Lemma overlapped_admitted df cfg c :
  c ∈ overlapped cfg None (sort_values (admission df cfg).1) ->
  c ∈ (admission df cfg).1.
Proof.
  intros Hc. rewrite <- (sort_values_Permutation (admission df cfg).1).
  rewrite <- (accepted_overlapped_Permutation cfg None).
  apply elem_of_app. by right.
Qed.

Lemma process_row_never_overlapping df cfg row e :
  process_row df cfg row = inl e -> Cause e <> Overlapping.
Proof.
  intros He Hk.
  pose proof (recorded_cause_first_failing df cfg row) as Hf.
  rewrite He in Hf. simpl in Hf. rewrite Hk in Hf.
  unfold absent_cause in Hf. by repeat case_match.
Qed.

End ScanFacts.

(** ** The call of [optimize_schedule] as a whole *)

Section Result.
Context `{P : Pandas}.

Lemma optimize_schedule_result_None df cfg :
  optimize_schedule_result df cfg = None <-> (admission df cfg).1 = [].
Proof.
  rewrite <- schedule_nil_iff. unfold optimize_schedule_result, plot_frame.
  by destruct (optimize_schedule df cfg).1.
Qed.

Lemma optimize_schedule_result_Some df cfg tables :
  optimize_schedule_result df cfg = Some tables ->
  tables = optimize_schedule df cfg /\ (admission df cfg).1 <> [].
Proof.
  intros H. split.
  - unfold optimize_schedule_result in H.
    destruct (plot_frame _ _); congruence.
  - intros Hnil. apply optimize_schedule_result_None in Hnil. congruence.
Qed.

End Result.

(** X1: [optimize_schedule] never returns an empty schedule.  When the
    filter admits no row, the call ends in [KeyError] where the plot reads
    the columns of the schedule; when the call returns, the two tables are
    those the two loops built, at least one row was admitted, and the
    schedule has a slot. *)
Theorem optimize_schedule_never_returns_empty_schedule `{P : Pandas} df cfg :
  ((admission df cfg).1 = [] -> optimize_schedule_result df cfg = None)
  /\ forall schedule cuts,
       optimize_schedule_result df cfg = Some (schedule, cuts) ->
       (schedule, cuts) = optimize_schedule df cfg
       /\ (admission df cfg).1 <> []
       /\ schedule <> [].
Proof.
  split; [apply optimize_schedule_result_None|].
  intros schedule cuts H.
  apply optimize_schedule_result_Some in H as [Ht Hadm].
  split; [done|]. split; [done|].
  intros ->. apply Hadm, schedule_nil_iff. by rewrite <- Ht.
Qed.
(* ===== verification/Ip.v ===== *)
(** The IPv4 header (src/src/wire/ip.rs).

    [IpRepr_parse] keeps every check of the source in its order, with indexing
    and slicing that would panic out of range; [IpRepr_write] writes the header
    into a caller's buffer and back-patches the header checksum. *)

From S2P Require Import Prelude Model Checksum.

(** ** Addresses *)

(** [std::net::Ipv4Addr], the four octets in network order. *)
Record Ipv4Addr : Type := { oct0 : Z; oct1 : Z; oct2 : Z; oct3 : Z }.

Definition octets (a : Ipv4Addr) : list Z := [oct0 a; oct1 a; oct2 a; oct3 a].

(** [Ipv4Addr::from(<[u8; 4]>::try_from(s).expect(..))]. *)
Definition Ipv4Addr_from (s : list Z) : option Ipv4Addr :=
  match s with
  | [a; b; c; d] => Some {| oct0 := a; oct1 := b; oct2 := c; oct3 := d |}
  | _ => None
  end.

Definition Ipv4Addr_wf (a : Ipv4Addr) : Prop := bytes (octets a).

#[export] Instance Ipv4Addr_eq_dec : EqDecision Ipv4Addr.
Proof. solve_decision. Defined.

#[export] Instance Ipv4Addr_countable : Countable Ipv4Addr.
Proof.
  refine (inj_countable' (fun a => (oct0 a, oct1 a, oct2 a, oct3 a))
    (fun '(a, b, c, d) => {| oct0 := a; oct1 := b; oct2 := c; oct3 := d |}) _).
  by intros [].
Defined.

(** ** The code *)

Definition IPPROTO_UDP : Z := 17.
Definition IPV4_MIN_HEADER_LEN : Z := 20.
Definition DEFAULT_TTL : Z := 64.

Record IpRepr : Type := {
  ip_src : Ipv4Addr;
  ip_dst : Ipv4Addr;
  ip_ihl : Z;
  ip_total_len : Z;
}.

#[export] Instance IpRepr_eq_dec : EqDecision IpRepr.
Proof. solve_decision. Defined.

Definition IpRepr_parse_v4 (bs : list Z) : option (result (IpRepr * Z) HeaderError) :=
  if len bs <? IPV4_MIN_HEADER_LEN
  then Some (Err (IpTruncated IPV4_MIN_HEADER_LEN (len bs))) else
  let! b0 := get bs 0 in
  let ihl := Z.land b0 0x0f in
  if ihl <? 5 then Some (Err (BadIhl ihl)) else
  let header_len := ihl * 4 in
  if len bs <? header_len then Some (Err (IpTruncated header_len (len bs))) else
  let! b2 := get bs 2 in
  let! b3 := get bs 3 in
  let total_len := u16_from_be b2 b3 in
  if (total_len <? header_len) || (len bs <? total_len)
  then Some (Err (BadIpLength total_len)) else
  let! b9 := get bs 9 in
  if negb (b9 =? IPPROTO_UDP) then Some (Err (UnexpectedProtocol b9)) else
  let! header := slice bs 0 header_len in
  if negb (internet_checksum header =? 0) then Some (Err IpChecksumMismatch) else
  let! s := slice bs 12 16 in
  let! src := Ipv4Addr_from s in
  let! d := slice bs 16 20 in
  let! dst := Ipv4Addr_from d in
  Some (Ok ({| ip_src := src; ip_dst := dst; ip_ihl := ihl; ip_total_len := total_len |},
            header_len)).

Definition IpRepr_parse (bs : list Z) : option (result (IpRepr * Z) HeaderError) :=
  match get bs 0 with
  | None => Some (Err (IpTruncated 1 0))
  | Some version_octet =>
      let version := Z.shiftr version_octet 4 in
      if version =? 4 then IpRepr_parse_v4 bs
      else Some (Err (UnsupportedVersion version))
  end.

(** The statements of [write] on [out = &mut out[..20]], zero-filled first. *)
Definition IpRepr_fill_header (r : IpRepr) : option (list Z) :=
  let hdr := zeros IPV4_MIN_HEADER_LEN in
  let! hdr := set_at hdr 0 0x45 in
  let! hdr := copy_at hdr 2 (u16_to_be (ip_total_len r)) in
  let! hdr := set_at hdr 8 DEFAULT_TTL in
  let! hdr := set_at hdr 9 IPPROTO_UDP in
  let! hdr := copy_at hdr 12 (octets (ip_src r)) in
  let! hdr := copy_at hdr 16 (octets (ip_dst r)) in
  let checksum := internet_checksum hdr in
  copy_at hdr 10 (u16_to_be checksum).

Definition IpRepr_write (r : IpRepr) (out : list Z) : option (list Z) :=
  ensure (ip_ihl r =? 5);
  let! _ := slice out 0 IPV4_MIN_HEADER_LEN in
  let! hdr := IpRepr_fill_header r in
  copy_at out 0 hdr.

Definition IpRepr_header_len (r : IpRepr) : Z := ip_ihl r * 4.

Definition IpRepr_transport_payload_len (r : IpRepr) : Z :=
  saturating_sub (ip_total_len r) (ip_ihl r * 4).

Definition IpRepr_pseudo_header_sum (r : IpRepr) (udp_len : Z) : Checksum :=
  let sum := Checksum_new in
  let sum := add_slice sum (octets (ip_src r)) in
  let sum := add_slice sum (octets (ip_dst r)) in
  let sum := add_u16 sum IPPROTO_UDP in
  add_u16 sum udp_len.

(** ** Well-formedness *)

Definition IpRepr_wf (r : IpRepr) : Prop :=
  Ipv4Addr_wf (ip_src r) /\ Ipv4Addr_wf (ip_dst r) /\ 5 <= ip_ihl r <= 15 /\
  u16 (ip_total_len r).

(** The header bytes [IpRepr_write] produces. *)
Definition header_prefix (r : IpRepr) : list Z :=
  [0x45; 0] ++ u16_to_be (ip_total_len r) ++ [0; 0; 0; 0; DEFAULT_TTL; IPPROTO_UDP].
Definition header_suffix (r : IpRepr) : list Z :=
  octets (ip_src r) ++ octets (ip_dst r).
Definition ip_header (r : IpRepr) : list Z :=
  header_prefix r
    ++ u16_to_be (internet_checksum (header_prefix r ++ [0; 0] ++ header_suffix r))
    ++ header_suffix r.

(** ** Lemmas *)

Lemma Ipv4Addr_from_octets a : Ipv4Addr_from (octets a) = Some a.
Proof. by destruct a. Qed.

Lemma Ipv4Addr_from_total s :
  len s = 4 -> exists a, Ipv4Addr_from s = Some a /\ octets a = s.
Proof.
  intros Hl. destruct s as [|a [|b [|c [|d [|? ?]]]]]; len_simpl; try lia.
  eexists. split; done.
Qed.

Lemma land_f_bound x : 0 <= Z.land x 0x0f <= 15.
Proof. change 0x0f with (Z.ones 4). rewrite Z.land_ones by done. change (2 ^ 4) with 16. change (Z.ones 4) with 15. dlia. Qed.

Lemma len_header_prefix r : len (header_prefix r) = 10.
Proof. done. Qed.

Lemma len_header_suffix r : len (header_suffix r) = 8.
Proof. done. Qed.

Lemma len_ip_header r : len (ip_header r) = 20.
Proof. done. Qed.

Lemma bytes_header_prefix r : bytes (header_prefix r).
Proof. repeat (apply Forall_cons; split; [unfold u8; try dlia; done|]). constructor. Qed.

Lemma bytes_header_suffix r : IpRepr_wf r -> bytes (header_suffix r).
Proof. intros (Hs & Hd & _). by apply Forall_app. Qed.

Lemma bytes_ip_header r : IpRepr_wf r -> bytes (ip_header r).
Proof.
  intros. apply Forall_app. split; [apply bytes_header_prefix|].
  apply Forall_app. split; [auto with rust | by apply bytes_header_suffix].
Qed.

(** A checksum field filled with the complement of the rest verifies to zero. *)
Lemma internet_checksum_patched a b :
  bytes a -> bytes b -> Z.even (len a) = true ->
  internet_checksum (a ++ u16_to_be (internet_checksum (a ++ [0; 0] ++ b)) ++ b) = 0.
Proof.
  intros Ha Hb He.
  assert (represents (add_slice Checksum_new (a ++ [0; 0] ++ b))
            (0 + word_total (a ++ [0; 0] ++ b))) as H0.
  { apply represents_add_slice; auto with rust.
    repeat (apply Forall_app; split); auto. repeat constructor; unfold u8; lia. }
  rewrite Z.add_0_l in H0. unfold internet_checksum at 2.
  pose proof (represents_finish_u16 _ _ H0) as Hu.
  rewrite (represents_finish _ _ H0) in Hu |- *.
  rewrite word_total_app in * by done. simpl word_total in *.
  change (u16_from_be 0 0) with 0 in *. rewrite Z.add_0_l in *.
  set (s := word_total a + word_total b) in *.
  set (f := 65535 - ones_complement s) in *.
  assert (represents (add_slice Checksum_new (a ++ u16_to_be f ++ b))
            (0 + word_total (a ++ u16_to_be f ++ b))) as H1.
  { apply represents_add_slice; auto with rust.
    repeat (apply Forall_app; split); auto with rust. }
  rewrite Z.add_0_l in H1. unfold internet_checksum. rewrite (represents_finish _ _ H1).
  rewrite word_total_app by done. simpl word_total. rewrite u16_from_to_be by done.
  replace (word_total a + (f + word_total b)) with (s + f) by lia.
  subst f. rewrite ones_complement_cancel; [done|]. apply (represents_nonneg _ _ H0).
Qed.

Lemma internet_checksum_ip_header r :
  IpRepr_wf r -> internet_checksum (ip_header r) = 0.
Proof.
  intros Hw. apply internet_checksum_patched; [apply bytes_header_prefix| |done].
  by apply bytes_header_suffix.
Qed.

Lemma IpRepr_fill_header_spec r : IpRepr_fill_header r = Some (ip_header r).
Proof.
  destruct r as [[s0 s1 s2 s3] [d0 d1 d2 d3] ihl tl].
  cbv -[internet_checksum Z.div Z.modulo]. reflexivity.
Qed.

Lemma IpRepr_write_spec r out :
  ip_ihl r = 5 -> 20 <= len out ->
  IpRepr_write r out = Some (ip_header r ++ sub out 20 (len out)).
Proof.
  intros Hi Hl. unfold IpRepr_write.
  rewrite Hi, slice_Some, IpRepr_fill_header_spec by (unfold IPV4_MIN_HEADER_LEN; lia).
  cbn [Z.eqb Pos.eqb]. unfold copy_at. rewrite len_ip_header.
  bool_cases; try lia. by rewrite sub_empty.
Qed.

(** Parsing never panics, and what a successful parse tells about the buffer. *)
Lemma IpRepr_write_zeros r : ip_ihl r = 5 -> IpRepr_write r (zeros 20) = Some (ip_header r).
Proof. intros. rewrite IpRepr_write_spec by done. by rewrite app_nil_r. Qed.

Lemma IpRepr_parse_total bs :
  bytes bs ->
  exists res, IpRepr_parse bs = Some res /\
    forall r off, res = Ok (r, off) ->
      IpRepr_wf r /\ off = IpRepr_header_len r /\
      IpRepr_header_len r <= ip_total_len r <= len bs.
Proof.
  intros Hb. unfold IpRepr_parse, IpRepr_parse_v4.
  destruct (get bs 0) as [b0|] eqn:E0; [|eauto with congruence].
  pose proof (land_f_bound b0). unfold IPV4_MIN_HEADER_LEN.
  destruct (_ =? 4); [|eauto with congruence].
  destruct (Z.ltb_spec (len bs) 20); [eauto with congruence|].
  destruct (Z.ltb_spec (Z.land b0 15) 5); [eauto with congruence|].
  destruct (Z.ltb_spec (len bs) (Z.land b0 15 * 4)); [eauto with congruence|].
  destruct (get_is_Some bs 2) as [b2 E2]; [lia|].
  destruct (get_is_Some bs 3) as [b3 E3]; [lia|].
  destruct (get_is_Some bs 9) as [b9 E9]; [lia|].
  rewrite E2, E3, E9. rewrite !slice_Some by lia.
  destruct (Ipv4Addr_from_total (sub bs 12 16)) as (src & -> & Hs); [rewrite len_sub; lia|].
  destruct (Ipv4Addr_from_total (sub bs 16 20)) as (dst & -> & Hd); [rewrite len_sub; lia|].
  destruct (_ || _) eqn:El; [eauto with congruence|].
  apply orb_false_iff in El as [?%Z.ltb_ge ?%Z.ltb_ge].
  do 2 (case_match; [eauto with congruence|]).
  eexists. split; [done|]. intros r off [= <- <-].
  unfold IpRepr_wf, Ipv4Addr_wf, IpRepr_header_len; cbn -[u16_from_be].
  rewrite Hs, Hd. repeat split; auto with rust; try lia.
  all: apply (u16_from_be_u16 b2 b3); eapply get_Forall; eauto.
Qed.

Lemma IpRepr_parse_Ok bs r off :
  bytes bs -> IpRepr_parse bs = Some (Ok (r, off)) ->
  IpRepr_wf r /\ off = IpRepr_header_len r /\
  IpRepr_header_len r <= ip_total_len r <= len bs.
Proof.
  intros Hb Hp. destruct (IpRepr_parse_total bs Hb) as (res & Hres & H).
  apply H. congruence.
Qed.

(** Reading the written header back, whatever follows it. *)
Lemma IpRepr_parse_header r rest :
  IpRepr_wf r -> ip_ihl r = 5 -> 20 <= ip_total_len r <= 20 + len rest ->
  IpRepr_parse (ip_header r ++ rest) = Some (Ok (r, 20)).
Proof.
  intros Hw Hi Ht. pose proof (len_nonneg rest).
  assert (u16 (ip_total_len r)) as Hu by apply Hw.
  unfold IpRepr_parse, IpRepr_parse_v4, IPV4_MIN_HEADER_LEN.
  change (get (ip_header r ++ rest) 0) with (Some 0x45).
  change (get (ip_header r ++ rest) 2) with (Some ((ip_total_len r / 256) mod 256)).
  change (get (ip_header r ++ rest) 3) with (Some (ip_total_len r mod 256)).
  change (get (ip_header r ++ rest) 9) with (Some IPPROTO_UDP).
  cbv iota zeta beta.
  change (Z.shiftr 0x45 4 =? 4) with true. change (Z.land 0x45 0x0f) with 5.
  rewrite u16_from_to_be by done.
  assert (len (ip_header r ++ rest) = 20 + len rest) as Hl by (by rewrite len_app).
  rewrite !slice_Some by lia. rewrite Hl. change (5 * 4) with 20.
  destruct (Z.ltb_spec (20 + len rest) 20); [lia|].
  destruct (Z.ltb_spec (ip_total_len r) 20); [lia|].
  destruct (Z.ltb_spec (20 + len rest) (ip_total_len r)); [lia|].
  cbn [Z.ltb Z.compare Pos.compare Pos.compare_cont orb negb Z.eqb].
  rewrite (sub_prefix (ip_header r) rest 20) by done.
  rewrite internet_checksum_ip_header by done.
  replace (ip_header r ++ rest)
    with ((header_prefix r ++ u16_to_be (internet_checksum (header_prefix r ++ [0; 0] ++ header_suffix r)))
            ++ octets (ip_src r) ++ (octets (ip_dst r) ++ rest))
    by (unfold ip_header, header_suffix; by rewrite <- !app_assoc).
  rewrite sub_middle, Ipv4Addr_from_octets by done.
  rewrite (app_assoc _ (octets (ip_src r))), sub_middle, Ipv4Addr_from_octets by done.
  destruct r; simpl in *. by subst.
Qed.

(** ** Properties *)

(** Writing an IPv4 header into a buffer and parsing the buffer gives the
    representation back, with the transport payload at offset 20; the rest of the
    buffer is untouched and the stored header checksum is the one the parser
    verifies. *)
Theorem ip_write_parse_roundtrip (r : IpRepr) (out : list Z) :
  IpRepr_wf r -> ip_ihl r = 5 -> bytes out -> 20 <= ip_total_len r <= len out ->
  exists out', IpRepr_write r out = Some out' /\
    sub out' 20 (len out') = sub out 20 (len out) /\ bytes out' /\
    IpRepr_parse out' = Some (Ok (r, 20)).
Proof.
  intros Hw Hi Hb Ht. rewrite IpRepr_write_spec by lia. eexists. split; [done|].
  assert (len (sub out 20 (len out)) = len out - 20) as Hl by (apply len_sub; lia).
  split; [|split].
  - rewrite len_app. apply sub_suffix; [done|lia].
  - apply Forall_app. split; [by apply bytes_ip_header | auto with rust].
  - apply IpRepr_parse_header; [done|done|lia].
Qed.

Definition example_repr : IpRepr :=
  {| ip_src := {| oct0 := 192; oct1 := 0; oct2 := 2; oct3 := 1 |};
     ip_dst := {| oct0 := 198; oct1 := 51; oct2 := 100; oct3 := 2 |};
     ip_ihl := 5; ip_total_len := 33 |}.

Lemma ip_write_parse_roundtrip_witness :
  exists out', IpRepr_write example_repr (replicate 33 7) = Some out' /\
    IpRepr_parse out' = Some (Ok (example_repr, 20)).
Proof.
  destruct (ip_write_parse_roundtrip example_repr (replicate 33 7)) as (o & H1 & _ & _ & H2).
  - repeat split; repeat constructor; unfold u8; simpl; lia.
  - reflexivity.
  - apply Forall_replicate. unfold u8; lia.
  - vm_compute. split; intros; discriminate.
  - exists o. split; assumption.
Defined.

(** [IpRepr::parse] is total on byte strings: it never reads outside the
    buffer, and an accepted header fits its Total Length, which fits the buffer
    (so that the later [datagram[..ip_end]] slice of the receive path is in
    range). *)
Theorem ip_parse_safe (bs : list Z) :
  bytes bs ->
  is_Some (IpRepr_parse bs) /\
  forall r off, IpRepr_parse bs = Some (Ok (r, off)) ->
    IpRepr_wf r /\ off = IpRepr_header_len r /\
    20 <= off <= ip_total_len r /\ ip_total_len r <= len bs /\
    off + IpRepr_transport_payload_len r = ip_total_len r.
Proof.
  intros Hb. split.
  - destruct (IpRepr_parse_total bs Hb) as (res & -> & _). done.
  - intros r off (Hw & -> & ?)%IpRepr_parse_Ok; [|done].
    unfold IpRepr_transport_payload_len, IpRepr_header_len, saturating_sub in *.
    split; [done|]. destruct Hw as (_ & _ & ? & ?). lia.
Qed.

Lemma ip_parse_safe_witness :
  IpRepr_parse [0x45; 0; 0] = Some (Err (IpTruncated 20 3)) /\
  is_Some (IpRepr_parse [0x45; 0; 0]).
Proof.
  split; [reflexivity|].
  apply (ip_parse_safe [0x45; 0; 0]). repeat constructor; unfold u8; lia.
Defined.
(* ===== verification/Kind.v ===== *)
(** Option kinds and their classification (src/src/options/kind.rs). *)

From S2P Require Import Prelude Model.

(** ** The code *)

Inductive OptionKind : Type :=
| Eol | Nop | Apc | Frag | Mds | Mrds | Req | Res
| Other (byte : Z).

Inductive OptionFraming : Type := SingleByte | LengthDelimited.

#[export] Instance OptionKind_eq_dec : EqDecision OptionKind.
Proof. solve_decision. Defined.
#[export] Instance OptionFraming_eq_dec : EqDecision OptionFraming.
Proof. solve_decision. Defined.

Definition from_byte (byte : Z) : OptionKind :=
  if byte =? KIND_EOL then Eol
  else if byte =? KIND_NOP then Nop
  else if byte =? KIND_APC then Apc
  else if byte =? KIND_FRAG then Frag
  else if byte =? KIND_MDS then Mds
  else if byte =? KIND_MRDS then Mrds
  else if byte =? KIND_REQ then Req
  else if byte =? KIND_RES then Res
  else Other byte.

Definition to_byte (k : OptionKind) : Z :=
  match k with
  | Eol => KIND_EOL | Nop => KIND_NOP | Apc => KIND_APC | Frag => KIND_FRAG
  | Mds => KIND_MDS | Mrds => KIND_MRDS | Req => KIND_REQ | Res => KIND_RES
  | Other byte => byte
  end.

Definition is_safe (k : OptionKind) : bool := to_byte k <? KIND_UNSAFE_MIN.
Definition is_unsafe (k : OptionKind) : bool := negb (is_safe k).
Definition is_must_support (k : OptionKind) : bool := to_byte k <=? KIND_RES.

Definition framing (k : OptionKind) : OptionFraming :=
  if (to_byte k =? KIND_EOL) || (to_byte k =? KIND_NOP) then SingleByte
  else LengthDelimited.

Definition is_single_byte (k : OptionKind) : bool :=
  match framing k with SingleByte => true | LengthDelimited => false end.

Definition fixed_tlv_lengths (k : OptionKind) : list Z :=
  let b := to_byte k in
  if b =? KIND_APC then [LENGTH_APC]
  else if b =? KIND_FRAG then [LENGTH_FRAG_NON_TERMINAL; LENGTH_FRAG_TERMINAL]
  else if b =? KIND_MDS then [LENGTH_MDS]
  else if b =? KIND_MRDS then [LENGTH_MRDS]
  else if b =? KIND_REQ then [LENGTH_REQ]
  else if b =? KIND_RES then [LENGTH_RES]
  else [].

(** [OptionKind] values that carry a [u8]. *)
Definition OptionKind_wf (k : OptionKind) : Prop := u8 (to_byte k).

(** ** Lemmas *)

Lemma to_byte_from_byte b : to_byte (from_byte b) = b.
Proof. unfold from_byte. unfold_consts. bool_cases; subst; done. Qed.

(** [from_byte] never hides a named kind in [Other]: it inverts [to_byte] on
    its own image, the kinds the parser produces. *)
Lemma from_byte_inj a b : from_byte a = from_byte b -> a = b.
Proof. intros H. apply (f_equal to_byte) in H. by rewrite !to_byte_from_byte in H. Qed.

Lemma from_byte_Other a b : from_byte a = Other b -> a = b /\ (b < 0 \/ 8 <= b).
Proof.
  unfold from_byte. unfold_consts. bool_cases; intros [= <-]; lia.
Qed.

Lemma from_byte_wf b : u8 b -> OptionKind_wf (from_byte b).
Proof. unfold OptionKind_wf. by rewrite to_byte_from_byte. Qed.

#[export] Hint Rewrite to_byte_from_byte : len.

(** ** Properties *)

(** Kind bytes survive the conversion to [OptionKind] and back, and the byte
    alone decides the classification: SAFE below 192, must-support up to 7, and
    only EOL and NOP lack a Length field. *)
Theorem kind_byte_roundtrip_and_classes (b : Z) :
  to_byte (from_byte b) = b /\
  (is_safe (from_byte b) = true <-> b < 192) /\
  is_unsafe (from_byte b) = negb (is_safe (from_byte b)) /\
  (is_must_support (from_byte b) = true <-> b <= 7) /\
  (is_single_byte (from_byte b) = true <-> b = 0 \/ b = 1) /\
  (forall n, In n (fixed_tlv_lengths (from_byte b)) -> 2 <= b <= 7 /\ 4 <= n <= 12).
Proof.
  unfold is_unsafe, is_safe, is_must_support, is_single_byte, framing, fixed_tlv_lengths.
  rewrite to_byte_from_byte. unfold_consts.
  split; [done|]. split; [apply Z.ltb_lt|]. split; [done|]. split; [apply Z.leb_le|]. split.
  - destruct (Z.eqb_spec b 0), (Z.eqb_spec b 1); simpl; intuition congruence.
  - intros n Hn. bool_cases; simpl in Hn; lia.
Qed.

++++++

ABOUT THIS TASK
For the string "Prelude", show each line of the entries above where it occurs.

EXPECTED ANSWER
From S2P Require Import Prelude Model Checksum.
From S2P Require Import Prelude Model.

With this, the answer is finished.